Ciuman Pertama Aruna

III-281. Fungsi Di Keluarga



III-281. Fungsi Di Keluarga

0"Apa yang terjadi padanya?" pertanyaan Gibran tidak menjadikan pengamat kaca transparan yang di dalamnya menyajikan tubuh terbaring dengan separuh wajah lebam dan tangan dililit perban.     
0

"Apakah aku harus menjelaskan sesuatu yang kakak sudah tahu??" keduanya mengumbar tatapan kosong.     

.     

.     

Di bawah langit-langit lantai dua rumah sakit Salemba, dua orang lelaki seayah beda ibu pada akhirnya saling terbuka atas masalah pelik yang membelenggu mereka.      

"Melihat ini, aku tidak tahu lagi jalan mana yang benar, yang harus ditempuh," Gesang sang adik di terpa gundah gulana "Tapi aku…"      

"Aku akan menjaganya," Potong Gibran. Netra hitam legam sang kakak berpindah dari kaca membentang yang melukiskan ketidak sadaran Syakila, beralih kepada sang adik yang berada pada sisi kanannya, "Dengan caraku," Keberanian dan niat yang tersimpan lama sepertinya akan dia wujud kan     

"Artinya, mulai sekarang aku tak akan memperdulikan rasa canggung ku padamu," pria tersebut mendekati kaca dan meletakkan tangannya pada permukaan licin di hadapannya.      

Gesang memperhatikan gerak-gerik kakaknya, pria ini sempat memutar matanya. Sesuatu hal telah ia sadari perlahan tapi pasti, tak bisa di elak lagi.      

_Apakah ini iba?_ dibalik interaksi minim kata dunia seseorang terhenti, kala ia mempertanyakan kemelut di dirinya.      

"Ku pikir ini iba, em.." Gibran membalik tubuhnya, menghadapi Gesang "Aku rasa ada sesuatu yang berbeda,"     

"Syakila, bukan untuk orang lain.
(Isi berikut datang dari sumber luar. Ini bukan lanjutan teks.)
(* ===== verification/Atomic.v ===== *)
(** * Atomic bit operations

    libs/atomic.h.  The operations address a bit [nr] relative to a word
    address; memory is the list of 64-bit words of the enclosing object and an
    address is an index into it.  [set_bit], [clear_bit] and [change_bit] exist
    twice in the source, as RISC-V [amoor.d]/[amoand.d]/[amoxor.d] in the
    kernel build and as plain C in the build that is verified. *)

From S2P Require Import Prelude Defs.

Definition BITS_PER_LONG : Z := 64.

(** [1UL << ((nr) % BITS_PER_LONG)]: C's [%] truncates, and a negative shift
    is undefined. *)
Definition BIT_MASK (nr : Z) : option Z :=
  let k := Z.rem nr BITS_PER_LONG in
  if 0 <=? k then Some (u64 (Z.shiftl 1 k)) else None.
Definition BIT_WORD (nr : Z) : Z := Z.quot nr BITS_PER_LONG.

(** Memory accesses; outside the object they are undefined. *)
Definition load (i : Z) : M (list Z) Z := fun ws =>
  if 0 <=? i then mlift (ws !! Z.to_nat i) ws else Undef.
Definition store (i v : Z) : M (list Z) unit := fun ws =>
  if (0 <=? i) && (i <? Z.of_nat (length ws))
  then Ok () (<[Z.to_nat i := v]> ws) else Undef.
(** [amoOP.d rd, rs2, (rs1)]: read, combine, write back, return the old word. *)
Definition amo (op : Z -> Z -> Z) (i src : Z) : M (list Z) Z :=
  old ← load i; store i (op old src);; mret old.

Definition NOP (x : Z) : Z := x.
Definition NOT (x : Z) : Z := u64 (Z.lnot x).

Definition op_bit (op : Z -> Z -> Z) (md : Z -> Z) (nr addr : Z) : M (list Z) unit :=
  mask ← mlift (BIT_MASK nr);
  _ ← amo op (addr + BIT_WORD nr) (md mask);
  mret ().

Definition test_and_op_bit (op : Z -> Z -> Z) (md : Z -> Z) (nr addr : Z) : M (list Z) bool :=
  mask ← mlift (BIT_MASK nr);
  res ← amo op (addr + BIT_WORD nr) (md mask);
  mret (truthy (Z.land res mask)).

(** [a[BIT_WORD(nr)] op= md(BIT_MASK(nr))], the C version of [op_bit]. *)
Definition assign_bit (op : Z -> Z -> Z) (md : Z -> Z) (nr addr : Z) : M (list Z) unit :=
  mask ← mlift (BIT_MASK nr);
  w ← load (addr + BIT_WORD nr);
  store (addr + BIT_WORD nr) (op w (md mask)).

Definition set_bit `{Build} (nr addr : Z) : M (list Z) unit :=
  if IS_VERIF then assign_bit Z.lor NOP nr addr else op_bit Z.lor NOP nr addr.
Definition clear_bit `{Build} (nr addr : Z) : M (list Z) unit :=
  if IS_VERIF then assign_bit Z.land NOT nr addr else op_bit Z.land NOT nr addr.
Definition change_bit `{Build} (nr addr : Z) : M (list Z) unit :=
  if IS_VERIF then assign_bit Z.lxor NOP nr addr else op_bit Z.lxor NOP nr addr.

(** [( *addr >> nr) & 1]: shifting a 64-bit word by 64 or more, or by a
    negative amount, is undefined. *)
Definition test_bit (nr addr : Z) : M (list Z) Z :=
  w ← load addr;
  if (0 <=? nr) && (nr <? 64) then mret (Z.land (Z.shiftr w nr) 1) else mundef.

Definition test_and_set_bit (nr addr : Z) : M (list Z) bool :=
  test_and_op_bit Z.lor NOP nr addr.
Definition test_and_clear_bit (nr addr : Z) : M (list Z) bool :=
  test_and_op_bit Z.land NOT nr addr.

(** ** The bit array view

    [bitmap addr ws k] is bit [k] counted from word [addr] on. *)

Definition word_at (i : Z) (ws : list Z) : Z := default 0 (ws !! Z.to_nat i).
Definition bitmap (addr : Z) (ws : list Z) (k : Z) : bool :=
  Z.testbit (word_at (addr + k / 64) ws) (k mod 64).

(** Bit [nr] from word [addr] is inside the object. *)
Definition bit_valid (nr addr : Z) (ws : list Z) : Prop :=
  0 <= nr /\ 0 <= addr /\ addr + nr / 64 < Z.of_nat (length ws).

#[global] Instance bit_valid_dec nr addr ws : Decision (bit_valid nr addr ws).
Proof. unfold bit_valid; apply _. Defined.

Definition bit_mask (nr : Z) : Z := 2 ^ (nr mod 64).

Lemma BIT_MASK_eq nr : 0 <= nr -> BIT_MASK nr = Some (bit_mask nr).
Proof.
  intros Hnr. unfold BIT_MASK, BITS_PER_LONG, bit_mask.
  rewrite Z.rem_mod_nonneg by lia.
  pose proof (Z.mod_pos_bound nr 64 ltac:(lia)).
  destruct (Z.leb_spec 0 (nr mod 64)); [|lia].
  rewrite Z.shiftl_mul_pow2, Z.mul_1_l by lia. f_equal. apply u64_small.
  split; [lia|]. apply Z.pow_lt_mono_r; lia.
Qed.

Lemma bit_mask_u64 nr : in_u64 (bit_mask nr).
Proof.
  unfold bit_mask. pose proof (Z.mod_pos_bound nr 64 ltac:(lia)).
  split; [lia|]. apply Z.pow_lt_mono_r; lia.
Qed.

Lemma bit_mask_spec nr i : Z.testbit (bit_mask nr) i = bool_decide (i = nr mod 64).
Proof.
  unfold bit_mask. pose proof (Z.mod_pos_bound nr 64 ltac:(lia)).
  rewrite Z.pow2_bits_eqb by lia. case_bool_decide; lia.
Qed.

Lemma NOT_spec x i : 0 <= i < 64 -> Z.testbit (NOT x) i = negb (Z.testbit x i).
Proof.
  intros Hi. unfold NOT, u64. rewrite Z.mod_pow2_bits_low by lia.
  by rewrite Z.lnot_spec by lia.
Qed.

#[export] Hint Resolve bit_mask_u64 : word.

Lemma load_valid i ws :
  0 <= i < Z.of_nat (length ws) -> load i ws = Ok (word_at i ws) ws.
Proof.
  intros Hi. unfold load, word_at. destruct (Z.leb_spec 0 i); [|lia].
  destruct (lookup_lt_is_Some_2 ws (Z.to_nat i)) as [w Hw]; [lia|]. by rewrite Hw.
Qed.

Lemma store_valid i v ws :
  0 <= i < Z.of_nat (length ws) -> store i v ws = Ok () (<[Z.to_nat i := v]> ws).
Proof.
  intros Hi. unfold store.
  destruct (Z.leb_spec 0 i); [|lia]. destruct (Z.ltb_spec i (Z.of_nat (length ws))); [done|lia].
Qed.

Lemma BIT_WORD_eq nr : 0 <= nr -> BIT_WORD nr = nr / 64.
Proof. intros. unfold BIT_WORD, BITS_PER_LONG. by rewrite Z.quot_div_nonneg by lia. Qed.

(** The word index of a bit. *)
Definition bit_index (nr addr : Z) : nat := Z.to_nat (addr + nr / 64).

(** The one access pattern all five operations share. *)
Section rmw.
Context (op : Z -> Z -> Z) (md : Z -> Z) (nr addr : Z) (ws : list Z).
Context (Hv : bit_valid nr addr ws).

Let new : list Z :=
  <[bit_index nr addr := op (word_at (addr + nr / 64) ws) (md (bit_mask nr))]> ws.

Lemma amo_eq src :
  amo op (addr + nr / 64) src ws
  = Ok (word_at (addr + nr / 64) ws)
       (<[bit_index nr addr := op (word_at (addr + nr / 64) ws) src]> ws).
Proof using Hv.
  destruct Hv as (Hnr & Haddr & Hlen). pose proof (Z.div_pos nr 64 ltac:(lia) ltac:(lia)).
  unfold amo, mbind, M_bind. rewrite load_valid by lia. by rewrite store_valid by lia.
Qed.

Lemma op_bit_eq : op_bit op md nr addr ws = Ok () new.
Proof using Hv.
  pose proof Hv as (Hnr & Haddr & Hlen).
  unfold op_bit. rewrite BIT_MASK_eq, BIT_WORD_eq by done.
  unfold mbind, M_bind; simpl. by rewrite amo_eq.
Qed.

Lemma test_and_op_bit_eq :
  test_and_op_bit op md nr addr ws = Ok (bitmap addr ws nr) new.
Proof using Hv.
  pose proof Hv as (Hnr & Haddr & Hlen).
  unfold test_and_op_bit. rewrite BIT_MASK_eq, BIT_WORD_eq by done.
  unfold mbind, M_bind; simpl. rewrite amo_eq. f_equal.
  unfold truthy, bitmap, bit_mask. pose proof (Z.mod_pos_bound nr 64 ltac:(lia)).
  destruct (Z.testbit _ _) eqn:E.
  - apply negb_true_iff, Z.eqb_neq. intros H0.
    apply (f_equal (fun z => Z.testbit z (nr mod 64))) in H0.
    by rewrite Z.land_spec, E, Z.pow2_bits_true, Z.bits_0 in H0 by lia.
  - apply negb_false_iff, Z.eqb_eq, Z.bits_inj'. intros i Hi.
    rewrite Z.land_spec, Z.pow2_bits_eqb, Z.bits_0 by lia.
    destruct (Z.eqb_spec (nr mod 64) i) as [<-|]; [by rewrite E|apply andb_false_r].
Qed.

Lemma assign_bit_eq : assign_bit op md nr addr ws = Ok () new.
Proof using Hv.
  pose proof Hv as (Hnr & Haddr & Hlen). pose proof (Z.div_pos nr 64 ltac:(lia) ltac:(lia)).
  unfold assign_bit. rewrite BIT_MASK_eq, BIT_WORD_eq by done.
  unfold mbind, M_bind; simpl. rewrite load_valid by lia. by rewrite store_valid by lia.
Qed.
End rmw.

Lemma div_mod_64_inj k nr : k / 64 = nr / 64 -> k mod 64 = nr mod 64 -> k = nr.
Proof. intros. rewrite (Z.div_mod k 64), (Z.div_mod nr 64) by lia. lia. Qed.

Lemma word_at_insert i v ws j :
  0 <= i < Z.of_nat (length ws) -> 0 <= j ->
  word_at j (<[Z.to_nat i := v]> ws) = if j =? i then v else word_at j ws.
Proof.
  intros Hi Hj. unfold word_at. destruct (Z.eqb_spec j i) as [->|Hne].
  - by rewrite list_lookup_insert_eq by lia.
  - by rewrite list_lookup_insert_ne by lia.
Qed.

(** Replacing one word changes one bit of the bitmap when it changes one bit of
    the word. *)
Lemma bitmap_insert v b nr addr ws k :
  bit_valid nr addr ws -> 0 <= k ->
  (forall i, 0 <= i < 64 ->
     Z.testbit v i = if i =? nr mod 64 then b else Z.testbit (word_at (addr + nr / 64) ws) i) ->
  bitmap addr (<[bit_index nr addr := v]> ws) k = if k =? nr then b else bitmap addr ws k.
Proof.
  intros (Hnr & Haddr & Hlen) Hk Hv. unfold bitmap, bit_index.
  pose proof (Z.div_pos nr 64 ltac:(lia) ltac:(lia)).
  pose proof (Z.div_pos k 64 ltac:(lia) ltac:(lia)).
  rewrite word_at_insert by lia.
  destruct (Z.eqb_spec (addr + k / 64) (addr + nr / 64)) as [E|E].
  - rewrite Hv by (apply Z.mod_pos_bound; lia).
    destruct (Z.eqb_spec (k mod 64) (nr mod 64)) as [E'|E'].
    + assert (k = nr) as -> by (apply div_mod_64_inj; lia). by rewrite Z.eqb_refl.
    + destruct (Z.eqb_spec k nr) as [->|]; [done|]. by rewrite E.
  - destruct (Z.eqb_spec k nr) as [->|]; [done|done].
Qed.

(** The three modifications as functions on the addressed word. *)
Lemma lor_mask_bits w nr i :
  Z.testbit (Z.lor w (NOP (bit_mask nr))) i
  = if i =? nr mod 64 then true else Z.testbit w i.
Proof.
  unfold NOP. rewrite Z.lor_spec, bit_mask_spec.
  destruct (Z.eqb_spec i (nr mod 64)); case_bool_decide; try done;
    by rewrite ?orb_true_r, ?orb_false_r.
Qed.

Lemma land_mask_bits w nr i :
  0 <= i < 64 ->
  Z.testbit (Z.land w (NOT (bit_mask nr))) i
  = if i =? nr mod 64 then false else Z.testbit w i.
Proof.
  intros Hi. rewrite Z.land_spec, NOT_spec, bit_mask_spec by lia.
  destruct (Z.eqb_spec i (nr mod 64)); case_bool_decide; try done;
    by rewrite ?andb_true_r, ?andb_false_r.
Qed.

Lemma lxor_mask_bits w nr i :
  Z.testbit (Z.lxor w (NOP (bit_mask nr))) i
  = if i =? nr mod 64 then negb (Z.testbit w (nr mod 64)) else Z.testbit w i.
Proof.
  unfold NOP. rewrite Z.lxor_spec, bit_mask_spec.
  destruct (Z.eqb_spec i (nr mod 64)) as [->|]; case_bool_decide; try done;
    by rewrite ?xorb_true_r, ?xorb_false_r.
Qed.

(** What an operation on bit [nr] does to the bit array. *)
Definition updates_bit (nr addr : Z) (b : bool) (ws ws' : list Z) : Prop :=
  length ws' = length ws /\
  forall k, 0 <= k -> bitmap addr ws' k = if k =? nr then b else bitmap addr ws k.

Lemma test_bit_eq nr addr ws :
  0 <= nr < 64 -> 0 <= addr < Z.of_nat (length ws) ->
  test_bit nr addr ws = Ok (Z.b2z (bitmap addr ws nr)) ws.
Proof.
  intros Hnr Haddr. unfold test_bit, mbind, M_bind. rewrite load_valid by lia.
  destruct (Z.leb_spec 0 nr), (Z.ltb_spec nr 64); try lia. simpl. unfold mret, M_ret.
  f_equal. unfold bitmap. rewrite Z.div_small, Z.mod_small, Z.add_0_r by lia.
  rewrite (Z.land_ones _ 1) by lia. rewrite Z.testbit_spec' by lia.
  by rewrite Z.shiftr_div_pow2 by lia.
Qed.

Lemma test_bit_first_word nr addr ws :
  bit_valid nr addr ws ->
  test_bit nr addr ws = if nr <? 64 then Ok (Z.b2z (bitmap addr ws nr)) ws else Undef.
Proof.
  intros (Hnr & Haddr & Hlen). pose proof (Z.div_pos nr 64 ltac:(lia) ltac:(lia)).
  destruct (Z.ltb_spec nr 64).
  - apply test_bit_eq; lia.
  - unfold test_bit, mbind, M_bind. rewrite load_valid by lia.
    destruct (Z.leb_spec 0 nr), (Z.ltb_spec nr 64); by try lia.
Qed.

Section bits.
Context `{B : Build} (nr addr : Z) (ws : list Z).

(** C26: the plain C operations that are verified and the AMO instructions the
    kernel executes are the same functions, on every input. *)
Theorem builds_agree :
  set_bit (H := verify_build) nr addr ws = set_bit (H := kernel_build) nr addr ws /\
  clear_bit (H := verify_build) nr addr ws = clear_bit (H := kernel_build) nr addr ws /\
  change_bit (H := verify_build) nr addr ws = change_bit (H := kernel_build) nr addr ws.
Proof using Type.
  unfold set_bit, clear_bit, change_bit; simpl.
  unfold assign_bit, op_bit, amo, mbind, M_bind.
  destruct (BIT_MASK nr); [|done]; simpl.
  destruct (load _ ws) as [w ws'|msg ws'|]; [|done|done].
  split_and!; by destruct (store _ _ ws') as [[] ?| |].
Qed.

Lemma set_bit_eq :
  bit_valid nr addr ws ->
  set_bit nr addr ws
  = Ok () (<[bit_index nr addr := Z.lor (word_at (addr + nr / 64) ws) (bit_mask nr)]> ws).
Proof using Type.
  intros Hv. unfold set_bit. destruct IS_VERIF;
    [by rewrite assign_bit_eq | by rewrite op_bit_eq].
Qed.

Lemma clear_bit_eq :
  bit_valid nr addr ws ->
  clear_bit nr addr ws
  = Ok () (<[bit_index nr addr :=
               Z.land (word_at (addr + nr / 64) ws) (NOT (bit_mask nr))]> ws).
Proof using Type.
  intros Hv. unfold clear_bit. destruct IS_VERIF;
    [by rewrite assign_bit_eq | by rewrite op_bit_eq].
Qed.

Context (Hv : bit_valid nr addr ws).

Ltac solve_update :=
  pose proof Hv as (Hnr & Haddr & Hlen);
  split; [by rewrite length_insert|]; intros k Hk; apply bitmap_insert; try done;
  intros i Hi; rewrite ?lor_mask_bits, ?land_mask_bits, ?lxor_mask_bits by done;
  try done.

(** C27: on a bit array of any number of words, [set_bit], [clear_bit] and
    [change_bit] return, and set, clear and invert exactly bit [nr];
    [test_and_set_bit] and [test_and_clear_bit] also return the old bit; and
    [test_bit] returns the bit if it is in the first word, and is undefined
    otherwise. *)
Theorem bit_ops_spec :
  wp (set_bit nr addr) (fun _ => updates_bit nr addr true ws) ws /\
  wp (clear_bit nr addr) (fun _ => updates_bit nr addr false ws) ws /\
  wp (change_bit nr addr) (fun _ => updates_bit nr addr (negb (bitmap addr ws nr)) ws) ws /\
  wp (test_and_set_bit nr addr)
     (fun r ws' => r = bitmap addr ws nr /\ updates_bit nr addr true ws ws') ws /\
  wp (test_and_clear_bit nr addr)
     (fun r ws' => r = bitmap addr ws nr /\ updates_bit nr addr false ws ws') ws /\
  test_bit nr addr ws = if nr <? 64 then Ok (Z.b2z (bitmap addr ws nr)) ws else Undef.
Proof using Hv.
  unfold wp. rewrite set_bit_eq, clear_bit_eq by done. unfold change_bit.
  assert ((if IS_VERIF then assign_bit Z.lxor NOP nr addr else op_bit Z.lxor NOP nr addr) ws
    = Ok () (<[bit_index nr addr := Z.lxor (word_at (addr + nr / 64) ws) (NOP (bit_mask nr))]> ws))
    as -> by (destruct IS_VERIF; [by apply assign_bit_eq|by apply op_bit_eq]).
  unfold test_and_set_bit, test_and_clear_bit. rewrite !test_and_op_bit_eq by done.
  split_and!; try done; [change (bit_mask nr) with (NOP (bit_mask nr))| | | | |by apply test_bit_first_word];
    solve_update.
Qed.
End bits.

(** ** Witnesses *)

Lemma bit_ops_spec_witness :
  bit_valid 70 1 [0; 0; 5; 0] /\
  wp (set_bit (H := kernel_build) 70 1) (fun _ => updates_bit 70 1 true [0; 0; 5; 0]) [0; 0; 5; 0].
Proof.
  split; [vm_compute; intuition congruence|].
  apply (bit_ops_spec (B := kernel_build) 70 1 [0; 0; 5; 0]).
  vm_compute; intuition congruence.
Defined.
Dia dengan segala kegilaannya, mengatakan bahawa aku yang dia inginkan," Gesang membalas pernyataan kakaknya.     

"Aku akan membawanya pergi dan kami akan menikah setelah dia bangun," tatapan mata serius jatuh pada Gibran. Wajah ramah Gesang hilang.      

"Selama ini kau tak segera membantu kami, sebab kau punya harapan mungkin saja ada yang bakal berubah?" Gesang mengimbuhi nafas tak percaya dengan kalimat yang akhirnya muncul dari bibirnya.     

Sejujurnya lelaki tersebut masih berharap minimal menjadi adik yang baik untuk Gibran, sang kakak yang sejak pertama kali bertemu selalu berusaha melindunginya diam-diam. Terlebih ketika Rio menjadikan bungsu Diningrat sebagai sasaran amukan tiap kali marah besar.      

"Apa maksudmu?" Lekas Gibran menatap tajam adiknya.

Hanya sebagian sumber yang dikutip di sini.